Directions => Each entry below should be retyped exactly, with nothing omitted.

Dataset records:
···

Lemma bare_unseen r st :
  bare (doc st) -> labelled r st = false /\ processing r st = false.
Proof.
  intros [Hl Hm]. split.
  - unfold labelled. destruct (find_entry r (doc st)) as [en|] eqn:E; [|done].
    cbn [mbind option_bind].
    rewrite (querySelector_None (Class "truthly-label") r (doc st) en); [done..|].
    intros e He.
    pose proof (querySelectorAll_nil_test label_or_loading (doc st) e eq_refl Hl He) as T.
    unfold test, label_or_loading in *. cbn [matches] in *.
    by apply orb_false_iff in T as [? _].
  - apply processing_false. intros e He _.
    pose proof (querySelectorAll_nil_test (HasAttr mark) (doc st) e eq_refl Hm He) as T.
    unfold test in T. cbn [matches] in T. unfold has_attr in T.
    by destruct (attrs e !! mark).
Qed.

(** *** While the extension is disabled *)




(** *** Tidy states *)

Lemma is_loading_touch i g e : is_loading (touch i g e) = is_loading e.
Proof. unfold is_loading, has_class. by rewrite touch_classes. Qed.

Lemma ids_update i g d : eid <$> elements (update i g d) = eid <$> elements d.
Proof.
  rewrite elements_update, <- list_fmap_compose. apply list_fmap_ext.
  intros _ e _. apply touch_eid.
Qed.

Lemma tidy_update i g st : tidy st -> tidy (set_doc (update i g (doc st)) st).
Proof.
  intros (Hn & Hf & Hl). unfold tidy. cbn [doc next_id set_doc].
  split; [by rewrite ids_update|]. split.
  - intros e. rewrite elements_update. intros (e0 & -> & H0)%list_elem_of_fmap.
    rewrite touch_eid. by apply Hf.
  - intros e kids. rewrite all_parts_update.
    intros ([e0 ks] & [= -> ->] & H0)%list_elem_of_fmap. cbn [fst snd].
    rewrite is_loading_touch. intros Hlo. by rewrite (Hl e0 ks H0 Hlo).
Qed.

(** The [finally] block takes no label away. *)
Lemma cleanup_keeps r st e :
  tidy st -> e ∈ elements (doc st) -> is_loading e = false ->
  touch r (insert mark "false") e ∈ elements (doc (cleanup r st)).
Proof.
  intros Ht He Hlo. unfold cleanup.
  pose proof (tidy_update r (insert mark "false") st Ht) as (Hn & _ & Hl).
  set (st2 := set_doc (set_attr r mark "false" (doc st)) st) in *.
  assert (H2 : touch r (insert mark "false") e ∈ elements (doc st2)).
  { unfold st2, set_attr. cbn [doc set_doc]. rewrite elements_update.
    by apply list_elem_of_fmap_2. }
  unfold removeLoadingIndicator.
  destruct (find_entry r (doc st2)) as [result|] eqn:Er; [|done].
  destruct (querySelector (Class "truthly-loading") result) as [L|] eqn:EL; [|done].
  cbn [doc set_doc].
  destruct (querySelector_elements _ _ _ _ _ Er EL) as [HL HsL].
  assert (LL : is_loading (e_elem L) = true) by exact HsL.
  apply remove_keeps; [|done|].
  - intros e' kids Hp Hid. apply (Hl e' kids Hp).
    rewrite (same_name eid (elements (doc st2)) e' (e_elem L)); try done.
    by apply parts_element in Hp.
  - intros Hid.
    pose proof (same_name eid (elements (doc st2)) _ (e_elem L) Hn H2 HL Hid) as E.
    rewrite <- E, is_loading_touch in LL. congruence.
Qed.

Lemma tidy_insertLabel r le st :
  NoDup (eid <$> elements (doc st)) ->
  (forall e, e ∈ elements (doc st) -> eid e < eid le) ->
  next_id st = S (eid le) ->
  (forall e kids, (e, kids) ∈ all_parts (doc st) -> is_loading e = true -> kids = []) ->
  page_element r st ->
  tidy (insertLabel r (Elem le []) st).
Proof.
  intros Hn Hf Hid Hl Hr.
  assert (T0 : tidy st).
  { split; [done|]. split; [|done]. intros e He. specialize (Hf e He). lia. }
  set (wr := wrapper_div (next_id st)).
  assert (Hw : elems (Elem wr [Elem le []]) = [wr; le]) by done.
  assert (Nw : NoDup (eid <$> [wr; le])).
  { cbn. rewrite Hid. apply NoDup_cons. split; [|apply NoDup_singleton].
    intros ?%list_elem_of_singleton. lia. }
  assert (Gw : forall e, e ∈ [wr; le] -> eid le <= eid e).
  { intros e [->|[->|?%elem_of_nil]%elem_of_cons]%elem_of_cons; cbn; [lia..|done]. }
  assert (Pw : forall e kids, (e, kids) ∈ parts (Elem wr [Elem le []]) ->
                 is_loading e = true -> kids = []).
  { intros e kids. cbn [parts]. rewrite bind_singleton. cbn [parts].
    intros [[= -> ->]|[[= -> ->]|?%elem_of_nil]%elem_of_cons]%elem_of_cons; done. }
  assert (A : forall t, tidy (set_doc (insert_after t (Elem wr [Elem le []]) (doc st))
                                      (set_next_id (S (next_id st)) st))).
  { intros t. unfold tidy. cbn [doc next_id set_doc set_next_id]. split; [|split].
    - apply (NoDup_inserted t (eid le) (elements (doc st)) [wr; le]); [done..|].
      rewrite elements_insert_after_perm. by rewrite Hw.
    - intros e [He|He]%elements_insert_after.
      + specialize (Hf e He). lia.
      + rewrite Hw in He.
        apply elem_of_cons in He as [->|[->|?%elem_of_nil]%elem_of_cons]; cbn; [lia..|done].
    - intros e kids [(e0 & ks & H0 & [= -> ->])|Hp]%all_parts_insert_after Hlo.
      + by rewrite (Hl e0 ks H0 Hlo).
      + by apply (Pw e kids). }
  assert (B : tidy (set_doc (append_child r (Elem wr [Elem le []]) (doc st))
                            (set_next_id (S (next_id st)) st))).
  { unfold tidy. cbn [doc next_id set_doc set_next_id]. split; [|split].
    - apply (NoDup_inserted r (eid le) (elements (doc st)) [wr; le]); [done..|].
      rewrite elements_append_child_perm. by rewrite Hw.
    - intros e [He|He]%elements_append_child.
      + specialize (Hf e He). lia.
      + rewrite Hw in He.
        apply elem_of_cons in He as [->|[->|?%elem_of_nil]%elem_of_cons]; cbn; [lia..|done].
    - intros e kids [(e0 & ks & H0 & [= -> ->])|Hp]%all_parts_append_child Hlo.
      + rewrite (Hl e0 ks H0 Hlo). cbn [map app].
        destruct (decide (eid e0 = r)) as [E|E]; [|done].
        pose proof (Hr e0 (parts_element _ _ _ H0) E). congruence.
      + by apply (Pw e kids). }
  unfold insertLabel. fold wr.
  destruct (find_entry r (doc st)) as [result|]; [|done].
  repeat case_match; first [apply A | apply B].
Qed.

···

Answer area =>
Lemma bare_unseen r st :
  bare (doc st) -> labelled r st = false /\ processing r st = false.
Proof.
  intros [Hl Hm]. split.
  - unfold labelled. destruct (find_entry r (doc st)) as [en|] eqn:E; [|done].
    cbn [mbind option_bind].
    rewrite (querySelector_None (Class "truthly-label") r (doc st) en); [done..|].
    intros e He.
    pose proof (querySelectorAll_nil_test label_or_loading (doc st) e eq_refl Hl He) as T.
    unfold test, label_or_loading in *. cbn [matches] in *.
    by apply orb_false_iff in T as [? _].
  - apply processing_false. intros e He _.
    pose proof (querySelectorAll_nil_test (HasAttr mark) (doc st) e eq_refl Hm He) as T.
    unfold test in T. cbn [matches] in T. unfold has_attr in T.
    by destruct (attrs e !! mark).
Qed.

(** *** While the extension is disabled *)




(** *** Tidy states *)

Lemma is_loading_touch i g e : is_loading (touch i g e) = is_loading e.
Proof. unfold is_loading, has_class. by rewrite touch_classes. Qed.

Lemma ids_update i g d : eid <$> elements (update i g d) = eid <$> elements d.
Proof.
  rewrite elements_update, <- list_fmap_compose. apply list_fmap_ext.
  intros _ e _. apply touch_eid.
Qed.

Lemma tidy_update i g st : tidy st -> tidy (set_doc (update i g (doc st)) st).
Proof.
  intros (Hn & Hf & Hl). unfold tidy. cbn [doc next_id set_doc].
  split; [by rewrite ids_update|]. split.
  - intros e. rewrite elements_update. intros (e0 & -> & H0)%list_elem_of_fmap.
    rewrite touch_eid. by apply Hf.
  - intros e kids. rewrite all_parts_update.
    intros ([e0 ks] & [= -> ->] & H0)%list_elem_of_fmap. cbn [fst snd].
    rewrite is_loading_touch. intros Hlo. by rewrite (Hl e0 ks H0 Hlo).
Qed.

(** The [finally] block takes no label away. *)
Lemma cleanup_keeps r st e :
  tidy st -> e ∈ elements (doc st) -> is_loading e = false ->
  touch r (insert mark "false") e ∈ elements (doc (cleanup r st)).
Proof.
  intros Ht He Hlo. unfold cleanup.
  pose proof (tidy_update r (insert mark "false") st Ht) as (Hn & _ & Hl).
  set (st2 := set_doc (set_attr r mark "false" (doc st)) st) in *.
  assert (H2 : touch r (insert mark "false") e ∈ elements (doc st2)).
  { unfold st2, set_attr. cbn [doc set_doc]. rewrite elements_update.
    by apply list_elem_of_fmap_2. }
  unfold removeLoadingIndicator.
  destruct (find_entry r (doc st2)) as [result|] eqn:Er; [|done].
  destruct (querySelector (Class "truthly-loading") result) as [L|] eqn:EL; [|done].
  cbn [doc set_doc].
  destruct (querySelector_elements _ _ _ _ _ Er EL) as [HL HsL].
  assert (LL : is_loading (e_elem L) = true) by exact HsL.
  apply remove_keeps; [|done|].
  - intros e' kids Hp Hid. apply (Hl e' kids Hp).
    rewrite (same_name eid (elements (doc st2)) e' (e_elem L)); try done.
    by apply parts_element in Hp.
  - intros Hid.
    pose proof (same_name eid (elements (doc st2)) _ (e_elem L) Hn H2 HL Hid) as E.
    rewrite <- E, is_loading_touch in LL. congruence.
Qed.

Lemma tidy_insertLabel r le st :
  NoDup (eid <$> elements (doc st)) ->
  (forall e, e ∈ elements (doc st) -> eid e < eid le) ->
  next_id st = S (eid le) ->
  (forall e kids, (e, kids) ∈ all_parts (doc st) -> is_loading e = true -> kids = []) ->
  page_element r st ->
  tidy (insertLabel r (Elem le []) st).
Proof.
  intros Hn Hf Hid Hl Hr.
  assert (T0 : tidy st).
  { split; [done|]. split; [|done]. intros e He. specialize (Hf e He). lia. }
  set (wr := wrapper_div (next_id st)).
  assert (Hw : elems (Elem wr [Elem le []]) = [wr; le]) by done.
  assert (Nw : NoDup (eid <$> [wr; le])).
  { cbn. rewrite Hid. apply NoDup_cons. split; [|apply NoDup_singleton].
    intros ?%list_elem_of_singleton. lia. }
  assert (Gw : forall e, e ∈ [wr; le] -> eid le <= eid e).
  { intros e [->|[->|?%elem_of_nil]%elem_of_cons]%elem_of_cons; cbn; [lia..|done]. }
  assert (Pw : forall e kids, (e, kids) ∈ parts (Elem wr [Elem le []]) ->
                 is_loading e = true -> kids = []).
  { intros e kids. cbn [parts]. rewrite bind_singleton. cbn [parts].
    intros [[= -> ->]|[[= -> ->]|?%elem_of_nil]%elem_of_cons]%elem_of_cons; done. }
  assert (A : forall t, tidy (set_doc (insert_after t (Elem wr [Elem le []]) (doc st))
                                      (set_next_id (S (next_id st)) st))).
  { intros t. unfold tidy. cbn [doc next_id set_doc set_next_id]. split; [|split].
    - apply (NoDup_inserted t (eid le) (elements (doc st)) [wr; le]); [done..|].
      rewrite elements_insert_after_perm. by rewrite Hw.
    - intros e [He|He]%elements_insert_after.
      + specialize (Hf e He). lia.
      + rewrite Hw in He.
        apply elem_of_cons in He as [->|[->|?%elem_of_nil]%elem_of_cons]; cbn; [lia..|done].
    - intros e kids [(e0 & ks & H0 & [= -> ->])|Hp]%all_parts_insert_after Hlo.
      + by rewrite (Hl e0 ks H0 Hlo).
      + by apply (Pw e kids). }
  assert (B : tidy (set_doc (append_child r (Elem wr [Elem le []]) (doc st))
                            (set_next_id (S (next_id st)) st))).
  { unfold tidy. cbn [doc next_id set_doc set_next_id]. split; [|split].
    - apply (NoDup_inserted r (eid le) (elements (doc st)) [wr; le]); [done..|].
      rewrite elements_append_child_perm. by rewrite Hw.
    - intros e [He|He]%elements_append_child.
      + specialize (Hf e He). lia.
      + rewrite Hw in He.
        apply elem_of_cons in He as [->|[->|?%elem_of_nil]%elem_of_cons]; cbn; [lia..|done].
    - intros e kids [(e0 & ks & H0 & [= -> ->])|Hp]%all_parts_append_child Hlo.
      + rewrite (Hl e0 ks H0 Hlo). cbn [map app].
        destruct (decide (eid e0 = r)) as [E|E]; [|done].
        pose proof (Hr e0 (parts_element _ _ _ H0) E). congruence.
      + by apply (Pw e kids). }
  unfold insertLabel. fold wr.
  destruct (find_entry r (doc st)) as [result|]; [|done].
  repeat case_match; first [apply A | apply B].
Qed.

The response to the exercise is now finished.